Work request — From the listing below, copy only the lines running from the line that contains "by apply (inv_key _ Hst n" to the line that contains "lock_inv st -> lks_acquisitions st !!", both included.

BEGIN

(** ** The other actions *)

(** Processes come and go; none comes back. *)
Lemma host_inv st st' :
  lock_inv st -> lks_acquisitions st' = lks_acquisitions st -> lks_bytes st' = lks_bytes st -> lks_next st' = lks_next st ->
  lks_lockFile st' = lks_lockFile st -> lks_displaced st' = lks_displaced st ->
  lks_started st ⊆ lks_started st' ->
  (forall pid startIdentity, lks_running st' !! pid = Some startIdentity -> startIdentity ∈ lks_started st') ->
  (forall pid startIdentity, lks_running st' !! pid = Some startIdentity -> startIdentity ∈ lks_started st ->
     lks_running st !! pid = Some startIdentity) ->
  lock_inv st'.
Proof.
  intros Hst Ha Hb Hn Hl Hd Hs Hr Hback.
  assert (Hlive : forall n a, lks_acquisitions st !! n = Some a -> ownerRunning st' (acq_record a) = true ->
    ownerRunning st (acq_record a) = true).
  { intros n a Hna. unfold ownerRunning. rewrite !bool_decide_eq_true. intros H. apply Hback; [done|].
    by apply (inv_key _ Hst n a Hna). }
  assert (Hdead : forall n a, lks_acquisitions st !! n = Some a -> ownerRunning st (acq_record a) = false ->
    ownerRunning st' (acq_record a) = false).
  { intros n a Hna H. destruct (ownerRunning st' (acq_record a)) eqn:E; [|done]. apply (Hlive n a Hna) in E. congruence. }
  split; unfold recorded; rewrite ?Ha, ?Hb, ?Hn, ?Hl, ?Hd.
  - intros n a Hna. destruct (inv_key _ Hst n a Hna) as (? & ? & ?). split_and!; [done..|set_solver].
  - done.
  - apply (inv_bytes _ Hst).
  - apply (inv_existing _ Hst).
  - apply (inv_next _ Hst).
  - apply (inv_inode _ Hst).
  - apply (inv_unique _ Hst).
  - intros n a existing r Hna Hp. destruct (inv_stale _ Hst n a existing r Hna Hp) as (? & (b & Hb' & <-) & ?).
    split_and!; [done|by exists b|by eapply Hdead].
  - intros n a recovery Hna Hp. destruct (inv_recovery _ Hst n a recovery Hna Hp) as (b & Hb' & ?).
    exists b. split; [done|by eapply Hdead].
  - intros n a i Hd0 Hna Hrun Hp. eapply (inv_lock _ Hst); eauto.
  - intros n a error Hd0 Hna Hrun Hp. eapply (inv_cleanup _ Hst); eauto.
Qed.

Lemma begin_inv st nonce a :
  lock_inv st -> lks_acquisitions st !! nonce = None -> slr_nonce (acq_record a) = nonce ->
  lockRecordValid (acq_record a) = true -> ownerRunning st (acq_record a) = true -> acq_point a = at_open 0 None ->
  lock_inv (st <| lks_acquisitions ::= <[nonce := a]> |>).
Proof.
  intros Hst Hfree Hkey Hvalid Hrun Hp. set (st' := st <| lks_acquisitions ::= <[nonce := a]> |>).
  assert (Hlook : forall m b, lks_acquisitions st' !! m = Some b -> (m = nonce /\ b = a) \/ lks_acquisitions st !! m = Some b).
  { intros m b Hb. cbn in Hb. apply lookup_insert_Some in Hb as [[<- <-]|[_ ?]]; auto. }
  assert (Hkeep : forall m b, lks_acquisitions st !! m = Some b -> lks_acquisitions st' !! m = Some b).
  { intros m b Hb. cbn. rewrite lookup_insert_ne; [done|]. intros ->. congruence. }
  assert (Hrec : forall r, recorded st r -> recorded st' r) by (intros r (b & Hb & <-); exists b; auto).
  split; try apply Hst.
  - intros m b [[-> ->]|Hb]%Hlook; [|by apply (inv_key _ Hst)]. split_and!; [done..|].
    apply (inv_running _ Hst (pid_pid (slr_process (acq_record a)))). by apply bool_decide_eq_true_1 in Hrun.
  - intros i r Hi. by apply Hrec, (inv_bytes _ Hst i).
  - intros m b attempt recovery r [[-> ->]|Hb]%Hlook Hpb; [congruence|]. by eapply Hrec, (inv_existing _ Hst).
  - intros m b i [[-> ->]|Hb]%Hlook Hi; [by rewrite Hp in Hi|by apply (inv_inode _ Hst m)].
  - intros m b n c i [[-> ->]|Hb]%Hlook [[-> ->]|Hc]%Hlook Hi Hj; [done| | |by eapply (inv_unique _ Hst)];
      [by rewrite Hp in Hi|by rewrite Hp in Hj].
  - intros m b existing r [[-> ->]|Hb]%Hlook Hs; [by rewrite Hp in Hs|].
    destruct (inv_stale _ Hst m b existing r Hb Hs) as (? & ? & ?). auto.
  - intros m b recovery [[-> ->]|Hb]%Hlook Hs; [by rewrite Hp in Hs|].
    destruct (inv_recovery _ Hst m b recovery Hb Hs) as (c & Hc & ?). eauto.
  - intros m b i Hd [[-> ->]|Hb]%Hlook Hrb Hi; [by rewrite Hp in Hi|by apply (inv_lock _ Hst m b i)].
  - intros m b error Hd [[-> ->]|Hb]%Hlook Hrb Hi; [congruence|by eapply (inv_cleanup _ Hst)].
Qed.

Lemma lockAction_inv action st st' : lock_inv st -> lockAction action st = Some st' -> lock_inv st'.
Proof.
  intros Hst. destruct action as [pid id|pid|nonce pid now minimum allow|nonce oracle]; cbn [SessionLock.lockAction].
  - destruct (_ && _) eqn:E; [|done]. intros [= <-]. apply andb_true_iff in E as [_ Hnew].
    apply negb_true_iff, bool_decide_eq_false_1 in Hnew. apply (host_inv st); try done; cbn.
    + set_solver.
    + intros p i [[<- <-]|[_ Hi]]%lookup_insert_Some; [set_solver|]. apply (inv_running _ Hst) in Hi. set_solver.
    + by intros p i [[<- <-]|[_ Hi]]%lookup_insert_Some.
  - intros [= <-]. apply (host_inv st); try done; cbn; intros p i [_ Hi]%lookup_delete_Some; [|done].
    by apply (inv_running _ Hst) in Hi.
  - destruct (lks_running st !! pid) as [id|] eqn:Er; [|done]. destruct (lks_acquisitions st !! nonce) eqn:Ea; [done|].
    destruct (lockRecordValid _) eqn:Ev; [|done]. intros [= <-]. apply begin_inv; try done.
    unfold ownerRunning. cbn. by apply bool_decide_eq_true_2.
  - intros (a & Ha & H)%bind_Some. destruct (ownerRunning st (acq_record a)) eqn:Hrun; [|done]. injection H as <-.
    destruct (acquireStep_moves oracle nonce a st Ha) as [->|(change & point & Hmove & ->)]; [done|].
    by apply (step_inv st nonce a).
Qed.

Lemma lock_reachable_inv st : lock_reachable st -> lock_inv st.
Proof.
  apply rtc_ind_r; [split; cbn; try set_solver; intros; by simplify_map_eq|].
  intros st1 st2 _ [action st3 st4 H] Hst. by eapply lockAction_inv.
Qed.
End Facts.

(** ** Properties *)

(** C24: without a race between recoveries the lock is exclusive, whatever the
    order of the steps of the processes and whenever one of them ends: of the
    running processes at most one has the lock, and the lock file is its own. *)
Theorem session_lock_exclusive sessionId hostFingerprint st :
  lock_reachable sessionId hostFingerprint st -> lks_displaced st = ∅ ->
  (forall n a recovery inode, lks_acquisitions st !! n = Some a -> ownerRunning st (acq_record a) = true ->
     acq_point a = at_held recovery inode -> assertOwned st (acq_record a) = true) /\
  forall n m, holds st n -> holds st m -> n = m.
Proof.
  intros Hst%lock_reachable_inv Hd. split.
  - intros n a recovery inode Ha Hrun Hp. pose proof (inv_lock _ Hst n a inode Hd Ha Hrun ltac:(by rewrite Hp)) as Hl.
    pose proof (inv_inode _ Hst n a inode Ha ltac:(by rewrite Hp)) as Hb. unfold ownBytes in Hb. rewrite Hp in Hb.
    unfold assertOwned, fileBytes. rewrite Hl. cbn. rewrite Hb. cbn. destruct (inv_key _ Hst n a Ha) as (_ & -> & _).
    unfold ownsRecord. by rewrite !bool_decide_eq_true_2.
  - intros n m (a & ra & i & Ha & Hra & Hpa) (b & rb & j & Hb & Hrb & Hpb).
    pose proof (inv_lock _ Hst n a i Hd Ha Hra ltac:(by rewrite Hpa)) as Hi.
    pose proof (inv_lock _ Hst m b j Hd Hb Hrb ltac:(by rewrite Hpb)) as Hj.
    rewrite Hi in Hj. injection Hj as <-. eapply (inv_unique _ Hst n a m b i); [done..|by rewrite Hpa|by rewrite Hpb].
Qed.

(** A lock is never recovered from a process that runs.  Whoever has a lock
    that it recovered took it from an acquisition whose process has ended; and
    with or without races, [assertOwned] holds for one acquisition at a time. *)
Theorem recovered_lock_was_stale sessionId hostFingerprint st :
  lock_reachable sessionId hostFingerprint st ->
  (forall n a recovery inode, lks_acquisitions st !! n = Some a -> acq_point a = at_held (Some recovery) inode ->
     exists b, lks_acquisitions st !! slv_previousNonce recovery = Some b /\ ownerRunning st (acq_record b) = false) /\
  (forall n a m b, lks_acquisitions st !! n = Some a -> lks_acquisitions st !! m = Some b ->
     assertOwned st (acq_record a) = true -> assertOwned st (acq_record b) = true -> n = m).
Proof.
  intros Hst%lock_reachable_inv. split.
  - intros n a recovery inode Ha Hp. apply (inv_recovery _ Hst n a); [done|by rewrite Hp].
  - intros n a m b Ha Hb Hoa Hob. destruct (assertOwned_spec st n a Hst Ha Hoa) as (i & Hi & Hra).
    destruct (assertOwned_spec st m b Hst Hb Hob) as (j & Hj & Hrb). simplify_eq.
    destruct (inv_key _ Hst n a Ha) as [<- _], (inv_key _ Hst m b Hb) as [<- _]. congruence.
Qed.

END
BEGIN

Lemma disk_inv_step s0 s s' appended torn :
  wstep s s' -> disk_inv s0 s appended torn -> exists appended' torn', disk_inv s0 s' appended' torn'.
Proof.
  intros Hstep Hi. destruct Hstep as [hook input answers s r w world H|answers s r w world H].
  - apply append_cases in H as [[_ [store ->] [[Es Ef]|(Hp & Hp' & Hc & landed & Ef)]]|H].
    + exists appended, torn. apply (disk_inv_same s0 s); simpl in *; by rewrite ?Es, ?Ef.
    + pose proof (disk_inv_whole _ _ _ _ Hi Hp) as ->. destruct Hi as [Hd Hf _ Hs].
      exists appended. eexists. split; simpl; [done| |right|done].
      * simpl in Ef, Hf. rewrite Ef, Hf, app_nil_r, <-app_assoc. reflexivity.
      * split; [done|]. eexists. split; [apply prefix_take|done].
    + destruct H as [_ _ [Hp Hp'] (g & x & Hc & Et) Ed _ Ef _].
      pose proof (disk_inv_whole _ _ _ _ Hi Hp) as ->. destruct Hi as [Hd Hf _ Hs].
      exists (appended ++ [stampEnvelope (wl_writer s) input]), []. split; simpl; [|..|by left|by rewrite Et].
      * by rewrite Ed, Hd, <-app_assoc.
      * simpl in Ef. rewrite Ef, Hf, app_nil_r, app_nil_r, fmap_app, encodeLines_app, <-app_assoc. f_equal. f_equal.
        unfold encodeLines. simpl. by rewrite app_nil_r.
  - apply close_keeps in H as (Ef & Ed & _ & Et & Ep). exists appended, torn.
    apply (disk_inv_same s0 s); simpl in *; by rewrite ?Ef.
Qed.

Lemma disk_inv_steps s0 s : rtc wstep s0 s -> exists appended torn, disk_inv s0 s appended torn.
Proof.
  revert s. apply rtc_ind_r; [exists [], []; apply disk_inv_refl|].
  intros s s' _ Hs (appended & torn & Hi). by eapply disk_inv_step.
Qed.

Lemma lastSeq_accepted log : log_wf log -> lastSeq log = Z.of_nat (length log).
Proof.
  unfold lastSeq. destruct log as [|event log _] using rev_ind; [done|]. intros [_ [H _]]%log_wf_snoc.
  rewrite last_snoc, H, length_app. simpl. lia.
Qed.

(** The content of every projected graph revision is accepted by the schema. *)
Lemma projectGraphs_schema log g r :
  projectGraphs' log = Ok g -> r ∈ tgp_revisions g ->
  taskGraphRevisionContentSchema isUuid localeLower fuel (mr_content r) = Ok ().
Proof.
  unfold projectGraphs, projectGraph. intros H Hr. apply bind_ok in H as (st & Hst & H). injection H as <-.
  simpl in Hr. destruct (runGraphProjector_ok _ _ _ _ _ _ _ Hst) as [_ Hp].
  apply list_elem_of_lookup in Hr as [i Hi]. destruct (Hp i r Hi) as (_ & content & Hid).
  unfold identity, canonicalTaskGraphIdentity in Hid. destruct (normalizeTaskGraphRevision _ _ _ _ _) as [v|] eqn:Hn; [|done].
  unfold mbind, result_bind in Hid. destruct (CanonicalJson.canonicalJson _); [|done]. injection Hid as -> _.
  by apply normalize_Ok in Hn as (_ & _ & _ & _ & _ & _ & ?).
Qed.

END

Result of this exercise —
    by apply (inv_key _ Hst n a Hna). }
  assert (Hdead : forall n a, lks_acquisitions st !! n = Some a -> ownerRunning st (acq_record a) = false ->
    ownerRunning st' (acq_record a) = false).
  { intros n a Hna H. destruct (ownerRunning st' (acq_record a)) eqn:E; [|done]. apply (Hlive n a Hna) in E. congruence. }
  split; unfold recorded; rewrite ?Ha, ?Hb, ?Hn, ?Hl, ?Hd.
  - intros n a Hna. destruct (inv_key _ Hst n a Hna) as (? & ? & ?). split_and!; [done..|set_solver].
  - done.
  - apply (inv_bytes _ Hst).
  - apply (inv_existing _ Hst).
  - apply (inv_next _ Hst).
  - apply (inv_inode _ Hst).
  - apply (inv_unique _ Hst).
  - intros n a existing r Hna Hp. destruct (inv_stale _ Hst n a existing r Hna Hp) as (? & (b & Hb' & <-) & ?).
    split_and!; [done|by exists b|by eapply Hdead].
  - intros n a recovery Hna Hp. destruct (inv_recovery _ Hst n a recovery Hna Hp) as (b & Hb' & ?).
    exists b. split; [done|by eapply Hdead].
  - intros n a i Hd0 Hna Hrun Hp. eapply (inv_lock _ Hst); eauto.
  - intros n a error Hd0 Hna Hrun Hp. eapply (inv_cleanup _ Hst); eauto.
Qed.

Lemma begin_inv st nonce a :
  lock_inv st -> lks_acquisitions st !! nonce = None -> slr_nonce (acq_record a) = nonce ->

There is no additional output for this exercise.